Rep. Steven Horsford (D-NV) introduced an amendment during the June 9 hearing. His proposal would cap the deferral election at five years, rather than allow indefinite deferral until sale. The coalition letter rejects that change, citing the bill’s existing concessions on character and timing. The signatories note that H.R. 9175 already confirms ordinary income treatment, which preserves federal revenue. As a result, they view the five-year cap as a redundant constraint that breaks the compromise.

The letter also stresses that proof-of-work and proof-of-stake networks now secure more than $1.7 trillion in digital assets. Validators and miners need predictable rules to keep that activity within U.S. borders. In contrast, jurisdictions like Switzerland and Singapore already offer clearer tax frameworks. The groups warn that further edits could delay the bill past this Congress. Importantly, they argue that the negotiated text reflects months of input from Treasury staff, lawmakers, and industry counsel.

A Broader Digital Asset Tax Package

H.R. 9175 does not stand alone in the current legislative effort. The Ways and Means Committee is reviewing a package that includes H.R. 9172, 9173, 9174, 9176, and 9178. Each bill targets a different friction point, from stablecoin de minimis exemptions to wash sale rule alignment. Together, they represent the most coordinated congressional push on crypto tax policy in years. Chairman Jason Smith framed the package as a modernization effort that protects U.S. competitiveness.
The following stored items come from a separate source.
(* ===== verification/RedisLimit.v ===== *)
(** * pkg/filters/ratelimit/redis.go: the buckets kept in Redis

    In the Redis mode every check is one run of a Lua script on the server,
    which holds a bucket per key as a hash with a time to live.  Lua's numbers
    are binary64 floats; Redis stores them as texts.  The server and Lua's
    conversions between numbers and texts are parameters with their documented
    behaviour; the script is a definition.  Any number of gateways share the
    server: the server runs one script at a time, so what they do is a sequence
    of checks.

    Time is kept twice: the script is given the gateway's clock, the server
    removes a bucket by its own. *)
From S2P Require Import Prelude Strconv GoFloat Canonical Utils Json Api Errors Request Response Effects RateLimit.
From Stdlib Require Import SpecFloat Sorted.

(** ** Lua *)

(** [redis.call] passes a number as its text with 17 digits; [tonumber] reads
    one, nil when the text is no number. *)
Class LuaNumbers : Type := mkLuaNumbers {
  number_text : f64 -> string;
  tonumber : string -> option f64 }.

Class LuaNumbersLaws `{LuaNumbers} : Prop := mkLuaNumbersLaws {
  tonumber_text f U k : valid f -> f64_in f 0 U k -> tonumber (number_text f) = Some f;
  text_of_int z : 0 <= z < 2 ^ 53 -> number_text (f64_of_int z) = Itoa z }.

(** [math.min] and [math.max] of two numbers, [math.ceil]. *)
Definition luaMin (a x : f64) : f64 := if f64_ltb x a then x else a.
Definition luaMax (a x : f64) : f64 := if f64_ltb a x then x else a.

Definition f64_ceil (f : f64) : f64 :=
  match f with
  | S754_finite s m e =>
      if 0 <=? e then f
      else
        let a := Zpos m / 2 ^ (- e) in
        let r := Zpos m mod 2 ^ (- e) in
        if s then match a with 0 => S754_zero true | _ => f64_of_int (- a) end
        else f64_of_int (if r =? 0 then a else a + 1)
  | _ => f
  end.

(** ** The server's commands *)
Class Redis (D : Type) : Type := mkRedis {
  HGETALL : string -> D -> list string + string;                       (* fields and values in turn; an error *)
  HMSET : string -> list (string * string) -> D -> D * option string;
  PEXPIRE : string -> string -> D -> D * option string;
  elapse : Z -> D -> D }.                                              (* the server's clock advances, in ms *)

(** What a key holds; the time to live that is left, in milliseconds. *)
Inductive content : Type :=
| Absent
| Hash (fields : gmap string string) (ttl : option Z)
| Other.

Definition pairs_of (l : list (string * string)) : list string := flat_map (fun '(f, v) => [f; v]) l.

Class RedisLaws (D : Type) `{Redis D} : Type := mkRedisLaws {
  entry : D -> string -> content;
  hgetall_absent d k : entry d k = Absent -> HGETALL k d = inl [];
  hgetall_hash d k h ttl :
    entry d k = Hash h ttl ->
    exists l, HGETALL k d = inl (pairs_of l) /\ NoDup l.*1 /\ list_to_map l = h;
  hmset_absent d k l :
    entry d k = Absent -> l <> [] -> NoDup l.*1 ->
    exists d', HMSET k l d = (d', None) /\ entry d' k = Hash (list_to_map l) None;
  hmset_hash d k l h ttl :
    entry d k = Hash h ttl -> l <> [] -> NoDup l.*1 ->
    exists d', HMSET k l d = (d', None) /\ entry d' k = Hash (list_to_map l ∪ h) ttl;
  hmset_other d k l k' : k' <> k -> entry (fst (HMSET k l d)) k' = entry d k';
  pexpire_hash d k h ttl n :
    entry d k = Hash h ttl -> 0 < n < 2 ^ 62 ->
    exists d', PEXPIRE k (Itoa n) d = (d', None) /\ entry d' k = Hash h (Some n);
  pexpire_other d k t k' : k' <> k -> entry (fst (PEXPIRE k t d)) k' = entry d k';
  elapse_entry d k n :
    0 <= n ->
    entry (elapse n d) k = match entry d k with
                           | Hash h (Some r) => if r <=? n then Absent else Hash h (Some (r - n))
                           | c => c
                           end }.

(** Integers keep their value, and the larger of two is the larger float. *)
Lemma f64_ceil_int z : 0 <= z < 2 ^ 53 -> f64_ceil (f64_of_int z) = f64_of_int z.
Proof.
  intros Hz. pose proof (f64_of_int_in z Hz) as Iz. destruct (f64_of_int z) as [[]|[]| |[] p e] eqn:E; cbn [f64_in] in Iz; try done.
  cbn [f64_ceil]. destruct Iz as (He & Hl & Hu). rewrite Z.sub_0_l in *. assert (Zpos p = z * 2 ^ (- e)) as -> by lia.
  destruct (Z.leb_spec 0 e); [done|]. assert (0 < 2 ^ (- e)) by (apply Z.pow_pos_nonneg; lia).
  by rewrite Z.div_mul, Z.mod_mul, Z.eqb_refl by lia.
Qed.

Lemma luaMax_int a b : 0 <= a < 2 ^ 53 -> 0 <= b < 2 ^ 53 -> luaMax (f64_of_int a) (f64_of_int b) = f64_of_int (Z.max a b).
Proof. intros Ha Hb. unfold luaMax. rewrite ltb_int by done. destruct (Z.ltb_spec a b); f_equal; lia. Qed.

Section Script.
Context {D : Type} `{!LuaNumbers} `{!Redis D}.

(** ** The script *)
Definition init_bucket (limit now : f64) : gmap string f64 :=
  <["tokens" := limit]> (<["last_update" := now]> {["limit" := limit]}).

(** [state[bucket[i]] = tonumber(bucket[i + 1])] over the reply; assigning nil
    removes the field. *)
Fixpoint readState (bucket : list string) (state : gmap string f64) : gmap string f64 :=
  match bucket with
  | field :: value :: bucket =>
      readState bucket (match tonumber value with
                        | Some n => <[field := n]> state
                        | None => delete field state
                        end)
  | [field] => delete field state
  | [] => state
  end.

(** The bucket the key has under this capacity. *)
Definition bucketState (bucket : list string) (capacity now : f64) : gmap string f64 :=
  match bucket with
  | [] => init_bucket capacity now
  | _ =>
      let state := readState bucket ∅ in
      match state !! "limit" with
      | Some limit => if f64_eqb limit capacity then state else init_bucket capacity now
      | None => init_bucket capacity now
      end
  end.

Definition luaNil : string := "attempt to perform arithmetic on a nil value".

(** The last part: the state is written back, the time to live renewed. *)
Definition storeBucket (key : string) (new_tokens now capacity window_ms : f64) (allowed : Z) (d : D)
    : D * (Z + string) :=
  let ttl := luaMax (f64_of_int 300000) (f64_ceil (f64_mul window_ms (f64_of_int 2))) in
  match HMSET key [("tokens", number_text new_tokens); ("last_update", number_text now);
                   ("limit", number_text capacity)] d with
  | (d, Some err) => (d, inr err)
  | (d, None) =>
      match PEXPIRE key (number_text ttl) d with
      | (d, Some err) => (d, inr err)
      | (d, None) => (d, inl allowed)
      end
  end.

Definition redisRateLimitScript (key : string) (ARGV : list string) (d : D) : D * (Z + string) :=
  let number i := ARGV !! i ≫= tonumber in
  match number 0%nat, number 1%nat, number 2%nat, number 3%nat with
  | Some limit, Some window_ms, Some now, Some precision =>
      let capacity := f64_mul limit precision in
      let fill_rate := f64_div capacity window_ms in
      match HGETALL key d with
      | inr err => (d, inr err)
      | inl bucket =>
          let state := bucketState bucket capacity now in
          match state !! "last_update", state !! "tokens" with
          | Some last_update, Some tokens =>
              let elapsed_ms := f64_sub now last_update in
              let new_tokens := luaMin capacity (f64_add tokens (f64_mul elapsed_ms fill_rate)) in
              if f64_leb precision new_tokens
              then storeBucket key (f64_sub new_tokens precision) now capacity window_ms 1 d
              else storeBucket key new_tokens now capacity window_ms 0 d
          | _, _ => (d, inr luaNil)
          end
      end
  | _, _, _, _ => (d, inr luaNil)
  end.

(** ** Checks through the gateways *)

(** The connection may fail before the script runs, or before its answer
    arrives. *)
Inductive fate : Type := Answered | AnswerLost | NotSent.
Carey’s bill draws the most attention because mining and staking touch nearly every Layer-1 ecosystem. Notably, validators on Ethereum, Solana, Cardano, and Avalanche all face the same phantom income exposure. The coalition’s letter therefore positions H.R. 9175 as the foundational fix. Furthermore, the groups argue that passage would set a precedent for the rest of the package. Industry observers expect committee markup decisions in the coming weeks.

What Happens Next

The Ways and Means Committee has not yet scheduled a markup vote on H.R. 9175. However, the coalition’s letter increases pressure on Chairman Smith to move the bill forward without major amendments. Carey will likely keep building support among Republican members of the committee. Meanwhile, Horsford’s amendment may resurface in a modified form during markup. The outcome will signal how much room exists for bipartisan crypto tax reform this year.
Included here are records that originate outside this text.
Lemma pipe_next_ok p p' : pipe_ok p -> pipe_next p = Some p' ->
  pipe_ok p' /\
  (sr_cancelled (pp_stream p) = true ->
   sr_cancelled (pp_stream p') = true /\ sr_Usage (pp_stream p') = sr_Usage (pp_stream p)).
Proof.
  destruct p as [a r out w]. intros [Hs Hn Hc Hcs].
  destruct a as [|cs chunk err|chunk| |msg]; cbn [pipe_next pp_at pp_stream pp_world goes_on] in *; try done.
  - destruct (NextChunk r) as [[r' chunk] err] eqn:E.
    destruct (NextChunk_usage r r' chunk err (Hs eq_refl) E) as (Hs' & He & Hk & Hu).
    assert (noted r w) as Hnoted by (destruct Hn as [Hn|[_ []]]; done).
    intros [= <-]. cbn [pp_stream]. split.
    + split; cbn [pp_at pp_stream pp_world goes_on]; [by destruct err; [|intros _; apply Hs']| | |done].
      * destruct Hu as [[Hu _]|(_ & Hc' & -> & c & -> & Hi & _)]; [left; by eapply noted_eq|by right].
      * destruct chunk as [c|]; [|done].
        destruct Hu as [[_ Hu]|(_ & _ & _ & c' & [= <-] & _ & Hemp & Hu)]; [by rewrite (Hu c eq_refl)|done].
    + intros Hcan. split; [by apply Hk|]. destruct Hu as [[Hu _]|(Hc' & _)]; [done|congruence].
  - destruct cs as [|cb cs]; intros [= <-].
    + destruct err as [e|].
      { assert (noted r w) as Hnoted by (destruct Hn as [Hn|[_ Hn]]; [done|by destruct chunk]).
        destruct (IsEOFError e), chunk; split; try done; split; try done; by left. }
      destruct chunk as [c|].
      2:{ assert (noted r w) as Hnoted by by destruct Hn as [Hn|[_ []]]. split; [split; try done; by left|done]. }
      destruct (ck_isEmpty c) eqn:Hemp; (split; [|done]); split; try done; left; cbn [pp_stream pp_world].
      * destruct Hn as [Hn|[_ Hi]]; [done|]. destruct (Hc Hi). congruence.
      * destruct (ck_isUsage c) eqn:Hi; [apply tokens_noteChunk; [by apply Hc|done]|].
        destruct Hn as [Hn|[_ Hi']]; [by apply noteChunk_keeps|]. cbn in Hi'. congruence.
    + apply Forall_cons in Hcs as [Hcb Hcs].
      destruct (cb EOFCtx r chunk w) as [[w1 []]|msg] eqn:E; (split; [|done]); split; try done; cbn [pp_stream pp_world].
      * destruct Hn as [Hn|Hn]; [left; by eapply noted_eq; [|by eapply Hcb|]|by right].
      * destruct Hn as [Hn|[Hn _]]; [left; by eapply noted_eq; [|apply Hcrash|]|by right].
  - assert (noted r w) as Hnoted by by destruct Hn as [Hn|[_ []]].
    destruct (handleChunk Marshal write_ok chunk out) as [out' []]; intros [= <-]; (split; [|done]);
      split; try done; by left.
Qed.

(** The goroutines wait for the signal, and what they write is there already. *)
Record completion_ok (s : completion X) : Prop := {
  ok_pipe : pipe_ok (co_piping s);
  ok_closed : co_closed s = true -> sr_cancelled (pp_stream (co_piping s)) = true;
  ok_woken : co_waiter s <> Blocked -> co_closed s = true;
  ok_noting : co_waiter s = Noting -> is_Some (sr_Usage (pp_stream (co_piping s)));
  ok_alive : co_waiter s <> Killed;
  ok_result err : co_waiter s = Completed err -> err = None }.

Lemma starts_ok input ending w : completion_ok (starts (NewChatCompletionStreamResponse input ending) w).
Proof. split; try done. split; try done. by left. Qed.

Lemma pipe_ok_world p : pipe_ok p -> sr_cancelled (pp_stream p) = true -> noted (pp_stream p) (pp_world p).
Proof. intros [_ [Hn|[Hc _]] _ _] Hcan; [done|congruence]. Qed.

(** What the goroutine writes is there already. *)
Lemma noteTokens_id p u : pipe_ok p -> sr_cancelled (pp_stream p) = true -> sr_Usage (pp_stream p) = Some u ->
  set_world p (noteTokens u (pp_world p)) = p.
Proof.
  intros Hok Hcan Hu. pose proof (pipe_ok_world p Hok Hcan u Hu) as Ht.
  destruct p as [a r out [me rq x]]. unfold set_world, noteTokens. cbn in *. f_equal. f_equal.
  destruct me. unfold setTokensUsage. cbn in *. by rewrite Ht.
Qed.

Hypothesis Hnone : ResponseCompleters (cd_reversedFilters m) = [].

Lemma complete_none res (w : World X) : doUpstreamResponseComplete m res w = Ret (w, None).
Proof. unfold doUpstreamResponseComplete, ForEachResponseComplete. by rewrite Hnone. Qed.

(** The steps of the goroutines leave everything of the pipe's as it is. *)
Lemma others_invisible s s' : completion_ok s -> notifier_next s = Some s' \/ waiter_next s = Some s' ->
  completion_ok s' /\ co_piping s' = co_piping s.
Proof.
  intros [Hp Hc Hw Hn Hal Hr] [E|E].
  - unfold notifier_next in E. destruct (sr_cancelled _) eqn:Hcan, (co_closed s) eqn:Hcl; try done.
    injection E as <-. split; [|done]. split; try done.
  - destruct s as [p closed a]. cbn in *.
    destruct a; cbn [waiter_next] in E; try done.
    + destruct closed; [|done]. injection E as <-. split; [|done]. by split.
    + injection E as <-. split; [|done].
      split; cbn; try done; destruct (sr_Usage (pp_stream p)) eqn:Hu; try done; intros _; by apply Hw.
    + destruct (Hn eq_refl) as [u Hu]. rewrite Hu in E. injection E as <-.
      rewrite (noteTokens_id p u); [|done|by apply Hc, Hw|done]. split; [|done]. split; cbn; try done.
      intros _. by apply Hw.
    + rewrite complete_none in E. injection E as <-.
      assert (set_world p (pp_world p) = p) as -> by by destruct p.
      split; [|done]. split; cbn; try done; [intros _; by apply Hw|by intros err [= <-]].
Qed.

Lemma completion_step_ok s s' : completion_ok s -> completion_step s s' ->
  completion_ok s' /\ (co_piping s' = co_piping s \/ pipe_alone (co_piping s) (co_piping s')).
Proof.
  intros Hok Hs. revert Hok. destruct Hs as [p p' closed a E|s0 s1 E|s0 s1 E]; intros Hok.
  - destruct Hok as [Hp Hc Hw Hn Hal Hr]. destruct (pipe_next_ok p p' Hp E) as [Hp' Hcan].
    split; [|by right]. split; try done.
    + intros Hcl. by apply Hcan, Hc.
    + cbn in *. intros Hno. destruct Hcan as [_ ->]; [apply Hc, Hw; congruence|by apply Hn].
  - destruct (others_invisible s0 s1 Hok (or_introl E)). by split; [|left].
  - destruct (others_invisible s0 s1 Hok (or_intror E)). by split; [|left].
Qed.

Lemma completion_steps_ok s s' : completion_ok s -> rtc completion_step s s' ->
  completion_ok s' /\ rtc pipe_alone (co_piping s) (co_piping s').
Proof.
  intros Hok Hrun. revert Hok. induction Hrun as [s|s s1 s' Hs _ IH]; [done|]. intros Hok.
  destruct (completion_step_ok s s1 Hok Hs) as [Hok1 Hp]. destruct (IH Hok1) as [Hok' Hrun'].
  split; [done|]. destruct Hp as [<-|Hp]; [done|]. by eapply rtc_l.
Qed.
(** ** The runs end *)
Definition turn : nat := length cbs + 3.

Definition pipe_size (p : piping X) : nat :=
  let left := (S (String.length (sr_input (pp_stream p))) * turn)%nat in
  match pp_at p with
  | Reading => left
  | Calling cs _ (Some _) => length cs + 1
  | Calling cs _ None => left + length cs + 2
  | Writing _ => left + 1
  | Piped | Crashed _ => 0
  end.

Lemma pipe_next_size p p' : pipe_next p = Some p' -> (pipe_size p' < pipe_size p)%nat.
Proof.
  destruct p as [a r out w]. destruct a as [|cs chunk err|chunk| |msg]; cbn [pipe_next]; try done.
  - destruct (NextChunk r) as [[r' chunk] err] eqn:E. intros [= <-]. unfold pipe_size. cbn [pp_at pp_stream].
    destruct err as [e|]; unfold turn; [simpl; lia|]. destruct (NextChunk_input _ _ _ E) as [Hlt _]. nia.
  - destruct cs as [|cb cs]; intros [= <-]; unfold pipe_size.
    + destruct err as [e|]; [by destruct (IsEOFError e), chunk; simpl; lia|].
      destruct chunk as [c|]; [destruct (ck_isEmpty c)|]; cbn [pp_at pp_stream length]; lia.
    + destruct (cb EOFCtx r chunk w) as [[w1 []]|], err; cbn [pp_at pp_stream length]; lia.
  - destruct (handleChunk Marshal write_ok chunk out) as [out' []]; intros [= <-]; unfold pipe_size; cbn [pp_at pp_stream]; lia.
Qed.

Definition over (a : pipeAt X) : Prop := match a with Piped | Crashed _ => True | _ => False end.

Lemma pipe_next_live p : over (pp_at p) \/ is_Some (pipe_next p).
Proof.
  destruct p as [[|cs chunk err|chunk| |msg] r out w]; cbn; try (by left); right.
  - by destruct (NextChunk r) as [[? ?] ?].
  - by destruct cs.
  - by destruct (handleChunk Marshal write_ok chunk out).
Qed.

Definition waiter_size (s : completion X) : nat :=
  (if co_closed s then 0 else 1) +
  match co_waiter s with Blocked => 4 | Testing => 3 | Noting => 2 | Completing => 1 | Completed _ | Killed => 0 end.

Lemma others_size s s' : notifier_next s = Some s' \/ waiter_next s = Some s' ->
  (waiter_size s' < waiter_size s)%nat.
Proof.
  destruct s as [p closed a]. unfold notifier_next, waiter_size. cbn. intros [E|E].
  - destruct (sr_cancelled (pp_stream p)), closed; try done. injection E as <-. simpl. lia.
  - destruct a; try done.
    + destruct closed; [|done]. injection E as <-. simpl. lia.
    + injection E as <-. destruct (sr_Usage (pp_stream p)); simpl; lia.
    + injection E as <-. destruct (sr_Usage (pp_stream p)); simpl; lia.
    + injection E as <-. rewrite complete_none. simpl. lia.
Qed.

Definition completion_size (s : completion X) : nat := pipe_size (co_piping s) + waiter_size s.

Lemma completion_step_size s s' : completion_ok s -> completion_step s s' -> (completion_size s' < completion_size s)%nat.
Proof.
  intros Hok Hs. revert Hok. unfold completion_size. destruct Hs as [p p' closed a E|s0 s1 E|s0 s1 E]; intros Hok.
  - apply pipe_next_size in E. unfold waiter_size. simpl. lia.
  - destruct (others_invisible s0 s1 Hok (or_introl E)) as [_ ->]. pose proof (others_size s0 s1 (or_introl E)). lia.
  - destruct (others_invisible s0 s1 Hok (or_intror E)) as [_ ->]. pose proof (others_size s0 s1 (or_intror E)). lia.
Qed.

(** The pipe is over, and the completion has run, or waits for a signal that
    nobody is left to give. *)
Definition settled (s : completion X) : Prop :=
  over (pp_at (co_piping s)) /\
  co_closed s = sr_cancelled (pp_stream (co_piping s)) /\
  co_waiter s = if sr_cancelled (pp_stream (co_piping s)) then Completed None else Blocked.

Lemma completion_live s : completion_ok s -> settled s \/ exists s', completion_step s s'.
Proof.
  destruct s as [p closed a]. intros [Hp Hc Hw Hn Hal Hr]. unfold settled. cbn in *.
  destruct (pipe_next_live p) as [Ho|[p' E]]; [|right; eexists; by apply pipe_goes].
  destruct (sr_cancelled (pp_stream p)) eqn:Hcan.
  - destruct closed.
    2:{ right. eexists. apply notifier_goes. unfold notifier_next. cbn. by rewrite Hcan. }
    destruct a as [| | | |err|]; [..|left; by rewrite (Hr err eq_refl)|done];
      right; eexists; by apply waiter_goes.
  - destruct closed; [by specialize (Hc eq_refl)|]. left. split; [done|]. split; [done|].
    destruct a; try done; by specialize (Hw ltac:(done)).
Qed.

Lemma settled_stuck s : settled s -> forall s', ~ completion_step s s'.
Proof.
  intros (Ho & Hc & Hw) s' Hstep. destruct Hstep as [p p' closed a E|s0 s1 E|s0 s1 E].
  - by destruct p as [[] r out w].
  - unfold notifier_next in E. rewrite Hc in E. by destruct (sr_cancelled _).
  - destruct s0 as [p closed a]. cbn in *. rewrite Hc, Hw in E. by destruct (sr_cancelled _).
Qed.

Lemma completion_settles s : completion_ok s -> inevitable completion_step settled s.
Proof.
  apply (inevitable_measure _ _ completion_ok completion_size). intros s0 Hok.
  destruct (completion_live s0 Hok) as [Hs|Hs]; [by left|]. right. split; [done|]. intros s1 Hs1. right.
  split; [by eapply completion_step_ok|by eapply completion_step_size].
Qed.
End Invariant.

(** ** Runs by a schedule *)
Inductive agent : Type := Pipe | Notifier | Waiter.

Definition agent_next (a : agent) (s : completion X) : option (completion X) :=
  match a with
  | Pipe => p ← pipe_next (co_piping s); Some (mkCompletion p (co_closed s) (co_waiter s))
  | Notifier => notifier_next s
  | Waiter => waiter_next s
  end.

Fixpoint schedule (l : list agent) (s : completion X) : option (completion X) :=
  match l with [] => Some s | a :: l => s ← agent_next a s; schedule l s end.

Lemma schedule_steps l : forall s s', schedule l s = Some s' -> rtc completion_step s s'.
Proof.
  induction l as [|a l IH]; intros s s'; [by intros [= <-]|]. cbn [schedule].
  intros (s1 & E & Hs)%bind_Some. apply (rtc_l _ _ s1); [|by apply IH].
  destruct a; [|by apply notifier_goes|by apply waiter_goes].
  apply bind_Some in E as (p & E & [= <-]). destruct s. by apply pipe_goes.
Qed.
End Completion.

(** A run that gets to [P] gets to what holds wherever [P] is reached. *)
Lemma inevitable_weaken {A} (step : A -> A -> Prop) (P Q : A -> Prop) a :
  inevitable step P a -> (forall a', rtc step a a' -> P a' -> Q a') -> inevitable step Q a.
Proof.
  induction 1 as [a HP|a Hex Hall IH]; intros Hq; [apply inevitable_now; by apply Hq|].
  apply inevitable_later; [done|]. intros a' Ha. apply IH; [done|]. intros b Hb. apply Hq. by eapply rtc_l.
Qed.

Section Completed.
Context `{JSONPatch} `{JSONPath} `{JSONText} {X : Type}.
Variable url_Parse : string -> string + string.
Variable BuildSpeechRequest : ClusterProvider -> string -> string -> LLMRequest -> Header -> option Header ->
                              outcome (HTTPRequest + gerror).
Variable decodeBase64 fetchURL : string -> (Z * Z * string) + gerror.
Variable Marshal : json -> string.
Variable write_ok : string -> string -> bool.
Variable cbs : list (Callback (X := X)).
Variable crash : World X -> World X.
Variable c : Cluster.
Variable m : clusterDefault X.

Abbreviation tokens w := (LLMUpstreamTokensUsage (w_meta w)).
Abbreviation step := (completion_step Marshal write_ok cbs crash m).
Abbreviation from input ending := (NewChatCompletionStreamResponse input ending).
For miners, validators, and institutional stakers, the stakes go beyond accounting mechanics. A clean version of H.R. 9175 would let them defer tax events to align with actual cash flows. In contrast, a watered-down bill could leave the phantom income problem largely intact. The coalition’s message to Congress is direct, pass the bill as written or risk losing the deal. Lawmakers now have a clear test of whether Washington can deliver workable tax rules for digital assets.